Written By: Terry Foster | September 26, 2012

Filed Under: Uncategorized

People see what they want to see.

Do you know there are some jug heads out there who believe the stumbling and bumbling NFL replacement officials got it right. They agree that Seattle Sea hawks wide receiver Golden Tate made the game-winning touchdown rather than Green Bay Packers defensive back MD Jennings making the game-deciding interception.

That is the price you pay when you do talk radio in any market. There are folks who see green aliens at Lions games.

Here is how I saw the play. Tate pushed Packers DB James Shields and the ball was intercepted by Jennings who clutched the ball to his chest. Tate reached and grabbed Jennings arm. His arm slid off and then he got a hand on the ball while Jennings retained possession until the scuffled on the ground and eventually the Sea hawks wrestled the ball enough to make it appear to be a simultaneous catch.

Here is how a few of the gristle heads saw it. They admit that Jennings had possession of the ball when one foot hit the ground. But before his second foot hit Tate had placed two hands on the ball and deserved credit for the catch. Really? That is amazing. A man who pumps iron every day of the week lost possession of a ball that he was cradling like a baby in the span of 1/100th of a second.

We’ve heard of the magic bullet. I never heard of magic hands except inside a cheap motel room and that cost you $1.50 in quarters, not a football game.

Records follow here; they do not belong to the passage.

(** ** C9
    For a parsed file, the summary is computed from the stripped body
    [content]: it has at most 200 code points, and when [content] has at
    least 200 code points the summary is exactly its first 200. *)
Theorem extract_summary_bounded (f : md_file) (t : option pystr) (body : pystr) :
  fl_parsed f = Some (t, body) ->
  let '(_, _, summary, content, _) := extract_text_from_md f in
  content = py_strip body /\
  (List.length summary <= 200)%nat /\
  ((200 <= List.length content)%nat -> summary = firstn 200 content).
Proof.
  intros H. unfold extract_text_from_md. rewrite H.
  split; [reflexivity|].
  destruct (py_strip body) as [|c cs] eqn:E.
  - simpl. split; [lia|intros Hl; simpl in Hl; lia].
  - split; [|reflexivity]. rewrite length_firstn. lia.
Qed.

Lemma extract_summary_bounded_witness :
  let f := mkFile (s2z "n.md") (s2z "n") true
                  (Some (None, repeat 120 250)) (Some 1) in
  fl_parsed f = Some (None, repeat 120 250) /\
  (let '(_, _, summary, content, _) := extract_text_from_md f in
   content = py_strip (repeat 120 250) /\
   (List.length summary <= 200)%nat /\
   ((200 <= List.length content)%nat -> summary = firstn 200 content)).
Proof.
  simpl. split; [reflexivity|].
  exact (extract_summary_bounded
           (mkFile (s2z "n.md") (s2z "n") true (Some (None, repeat 120 250)) (Some 1))
           None (repeat 120 250) eq_refl).
Defined.

(** ** Lemmas on [index_file] and the docs table *)

Lemma pystr_eqb_spec a b : pystr_eqb a b = true <-> a = b.
Proof. unfold pystr_eqb. destruct (list_eq_dec Z.eq_dec a b); split; congruence. Qed.

Lemma pystr_eqb_refl a : pystr_eqb a a = true.
Proof. apply pystr_eqb_spec. reflexivity. Qed.

Lemma pystr_eqb_neq a b : a <> b -> pystr_eqb a b = false.
Proof. intros H. destruct (pystr_eqb a b) eqn:E; [apply pystr_eqb_spec in E; congruence|reflexivity]. Qed.

Lemma find_path_some l p r : find_path l p = Some r -> d_path r = p.
Proof.
  unfold find_path. intros H. apply find_some in H as [_ H].
  apply pystr_eqb_spec. exact H.
Qed.

Lemma find_path_map_other l p q (g : doc_row -> doc_row) :
  q <> p -> (forall r, d_path (g r) = d_path r) ->
  (forall r, d_path r <> p -> g r = r) ->
  find_path (map g l) q = find_path l q.
Proof.
  intros Hqp Hg Hfix. unfold find_path. induction l as [|r l IH]; [reflexivity|].
  simpl. rewrite Hg. destruct (pystr_eqb (d_path r) q) eqn:E.
  - apply pystr_eqb_spec in E. rewrite Hfix by congruence. reflexivity.
  - exact IH.
Qed.

Lemma find_path_map_same l p r (g : doc_row -> doc_row) :
  find_path l p = Some r -> (forall r, d_path (g r) = d_path r) ->
  find_path (map g l) p = Some (g r).
Proof.
  intros H Hg. unfold find_path in *. induction l as [|x l IH]; [discriminate|].
  simpl in *. rewrite Hg. destruct (pystr_eqb (d_path x) p).
  - congruence.
  - apply IH. exact H.
Qed.

Lemma find_app_split {A} (g : A -> bool) l1 l2 :
  find g (l1 ++ l2) = match find g l1 with Some x => Some x | None => find g l2 end.
Proof. induction l1 as [|x l1 IH]; simpl; [reflexivity|]. destruct (g x); [reflexivity|exact IH]. Qed.

Lemma find_path_snoc_other l p q r :
  d_path r = p -> q <> p -> find_path (l ++ [r]) q = find_path l q.
Proof.
  intros Hr Hq. unfold find_path. rewrite find_app_split.
  destruct (find _ l); [reflexivity|]. simpl.
  rewrite Hr, pystr_eqb_neq by congruence. reflexivity.
Qed.

Lemma find_path_snoc_same l p r :
  find_path l p = None -> d_path r = p -> find_path (l ++ [r]) p = Some r.
Proof.
  intros Hn Hr. unfold find_path in *. rewrite find_app_split, Hn. simpl.
  rewrite Hr, pystr_eqb_refl. reflexivity.
Qed.

(** What the UPSERT leaves in the docs table. *)
Lemma docs_upsert_same d p t s m :
  exists id, find_path (docs (docs_upsert d p t s m)) p = Some (mkDoc id p t s m).
Proof.
  unfold docs_upsert. destruct (find_path (docs d) p) as [r|] eqn:E; simpl.
  - exists (d_id r). rewrite (find_path_map_same _ _ r _ E).
    + rewrite (find_path_some _ _ _ E), pystr_eqb_refl. reflexivity.
    + intros x. destruct (pystr_eqb (d_path x) p); reflexivity.
  - eexists. apply find_path_snoc_same; [exact E|reflexivity].
Qed.

Lemma docs_upsert_other d p t s m q :
  q <> p -> find_path (docs (docs_upsert d p t s m)) q = find_path (docs d) q.
Proof.
  intros Hq. unfold docs_upsert. destruct (find_path (docs d) p); simpl.
  - apply (find_path_map_other _ p); [exact Hq| |].
    + intros x. destruct (pystr_eqb (d_path x) p); reflexivity.
    + intros x Hx. rewrite pystr_eqb_neq by exact Hx. reflexivity.
  - apply (find_path_snoc_other _ p); [reflexivity|exact Hq].
Qed.

Definition ex_title (e : pystr * pystr * pystr * pystr * pystr) : pystr :=
  fst (fst (fst (fst e))).
Definition ex_summary (e : pystr * pystr * pystr * pystr * pystr) : pystr :=
  snd (fst (fst e)).

(** What one [index_file] call does to the docs table. *)
Lemma index_file_docs d f :
  match index_file d f with
  | Ok d' =>
      (fl_safe f = true -> fl_mtime f <> None ->
       exists id m, find_path (docs d') (fl_path f) =
         Some (mkDoc id (fl_path f) (ex_title (extract_text_from_md f))
                     (ex_summary (extract_text_from_md f)) m)) /\
      (fl_safe f = false \/ fl_mtime f = None ->
       find_path (docs d') (fl_path f) = find_path (docs d) (fl_path f)) /\
      (forall q, q <> fl_path f -> find_path (docs d') q = find_path (docs d) q)
  | Raised => fl_safe f = true /\ fl_mtime f = None
  end.
Proof.
  unfold index_file. destruct (fl_safe f) eqn:Hs; simpl.
  - destruct (extract_text_from_md f) as [[[[t ts] sm] c] cs] eqn:Ee.
    destruct (fl_mtime f) as [m|] eqn:Hm; [|split; reflexivity].
    cbn [docs fts_insert fts_delete_doc]. unfold ex_title, ex_summary. simpl.
    repeat split.
    + intros _ _. destruct (docs_upsert_same d (fl_path f) t sm m) as [id E].
      exists id, m. exact E.
    + intros [H|H]; discriminate.
    + intros q Hq. apply docs_upsert_other. exact Hq.
  - repeat split; try reflexivity; discriminate.
Qed.

Lemma reindex_step_same d f :
  (fl_safe f = true -> fl_mtime f <> None ->
   exists id m, find_path (docs (reindex_step d f)) (fl_path f) =
     Some (mkDoc id (fl_path f) (ex_title (extract_text_from_md f))
                 (ex_summary (extract_text_from_md f)) m)) /\
  (fl_safe f = false \/ fl_mtime f = None ->
   find_path (docs (reindex_step d f)) (fl_path f) = find_path (docs d) (fl_path f)).
Proof.
  unfold reindex_step. pose proof (index_file_docs d f) as H.
  destruct (index_file d f) as [d'|].
  - destruct H as [H1 [H2 _]]. split; assumption.
  - destruct H as [Hs Hm]. split; [intros _ Hn; contradiction|reflexivity].
Qed.

Lemma reindex_step_other d f q :
  q <> fl_path f -> find_path (docs (reindex_step d f)) q = find_path (docs d) q.
Proof.
  unfold reindex_step. pose proof (index_file_docs d f) as H.
  destruct (index_file d f) as [d'|]; [|reflexivity].
  intros Hq. apply H. exact Hq.
Qed.

Lemma reindex_loop_other d files q :
  ~ In q (map fl_path files) ->
  find_path (docs (reindex_loop d files)) q = find_path (docs d) q.
Proof.
  unfold reindex_loop. revert d. induction files as [|f fs IH]; intros d Hq; [reflexivity|].
  simpl in Hq. cbn [fold_left]. rewrite IH by tauto.
  apply reindex_step_other. intros E. apply Hq. left. congruence.
Qed.

Lemma reindex_loop_docs d files :
  NoDup (map fl_path files) ->
  (forall f, In f files -> find_path (docs d) (fl_path f) = None) ->
  forall f, In f files ->
  (fl_safe f = true -> fl_mtime f <> None ->
   exists id m, find_path (docs (reindex_loop d files)) (fl_path f) =
     Some (mkDoc id (fl_path f) (ex_title (extract_text_from_md f))
                 (ex_summary (extract_text_from_md f)) m)) /\
  (fl_safe f = false \/ fl_mtime f = None ->
   find_path (docs (reindex_loop d files)) (fl_path f) = None).
Proof.
  revert d. induction files as [|g fs IH]; intros d Hnd Hnone f Hin; [destruct Hin|].
  simpl in Hnd. inversion Hnd as [|x l Hnotin Hnd']; subst.
  unfold reindex_loop. cbn [fold_left]. fold (reindex_loop (reindex_step d g) fs).
  destruct Hin as [->|Hin].
  - rewrite reindex_loop_other by exact Hnotin.
    destruct (reindex_step_same d f) as [H1 H2]. split; [exact H1|].
    intros H. rewrite H2 by exact H. apply Hnone. left. reflexivity.
  - apply IH; [exact Hnd'| |exact Hin].
    intros h Hh. rewrite reindex_step_other.
    + apply Hnone. right. exact Hh.
    + intros E. apply Hnotin. rewrite <- E. apply in_map. exact Hh.
Qed.

(** ** C7 (counterexample)
    The claim: a file whose parsing fails is logged and skipped by
    [full_reindex]. [extract_text_from_md] catches the parse error itself,
    so [bad.md] is indexed, with its stem as title and an empty summary. *)
Lemma full_reindex_indexes_unparsable_file :
  match full_reindex true empty_db [file_bad; file_b] with
  | Ok d' => find_path (docs d') (s2z "bad.md") =
               Some (mkDoc 1 (s2z "bad.md") (s2z "bad") [] 1)
  | Raised => False
  end.
Proof. vm_compute. reflexivity. Qed.

(** ** Lemmas on [LIMIT]/[OFFSET] and the join *)

Lemma Sorted_skipn {A} (R : A -> A -> Prop) n l : Sorted R l -> Sorted R (skipn n l).
Proof.
  revert l. induction n as [|n IH]; intros l H; [exact H|].
  destruct l as [|x l]; [constructor|]. simpl. apply IH.
  apply Sorted_inv in H. tauto.
Qed.

Lemma Sorted_firstn {A} (R : A -> A -> Prop) n l : Sorted R l -> Sorted R (firstn n l).
Proof.
  revert l. induction n as [|n IH]; intros l H; [constructor|].
  destruct l as [|x l]; [constructor|]. simpl.
  apply Sorted_inv in H as [Hl Hx]. constructor; [apply IH; exact Hl|].
  destruct l as [|y l]; [destruct n; constructor|]. destruct n; [constructor|].
  simpl. constructor. inversion Hx; assumption.
Qed.

Lemma Sorted_limit_offset {A} (R : A -> A -> Prop) lim off l :
  Sorted R l -> Sorted R (limit_offset lim off l).
Proof.
  intros H. unfold limit_offset. destruct (lim <? 0).
  - apply Sorted_skipn. exact H.
  - apply Sorted_firstn, Sorted_skipn. exact H.
Qed.

(** Each postings row refers to exactly one docs row. *)
Definition postings_consistent (d : db) : Prop :=
  forall r, In r (fts d) ->
    List.length (filter (fun x => d_id x =? f_doc_id r) (docs d)) = 1%nat.

Lemma length_flat_map_one {A B} (g : A -> list B) l :
  (forall a, In a l -> List.length (g a) = 1%nat) ->
  List.length (flat_map g l) = List.length l.
Proof.
  induction l as [|a l IH]; intros H; [reflexivity|].
  simpl. rewrite length_app, H by (left; reflexivity).
  rewrite IH by (intros b Hb; apply H; right; exact Hb). reflexivity.
Qed.

Lemma filter_all_false {A} (g : A -> bool) l :
  (forall a, In a l -> g a = false) -> filter g l = [].
Proof.
  induction l as [|a l IH]; intros H; [reflexivity|]. simpl.
  rewrite H by (left; reflexivity). apply IH. intros b Hb. apply H. right. exact Hb.
Qed.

Do you remember the Jeff Smoker spike and T.J. Duckett magic touchdown in 2001 between Michigan and Michigan State? I got a frame by frame DVR sequence from a Michigan fan that proved that the spike could not have happened in the final second of the game. And I got a frame by frame DVR sequence from a Michigan State fan that proved that it did happen.

I came up with the conclusion that Spartans and Wolverines shop at different appliance stores.

My kids play soccer. And I love it when the referee makes a call and you see half the parents up in arms and the other half screaming “Great call.”

Now I conclude with the great football philosopher Dennis Green who once screamed: “They see what they want to see!”  Well he didn’t say that exactly but I needed a fitting conclusion to this blog.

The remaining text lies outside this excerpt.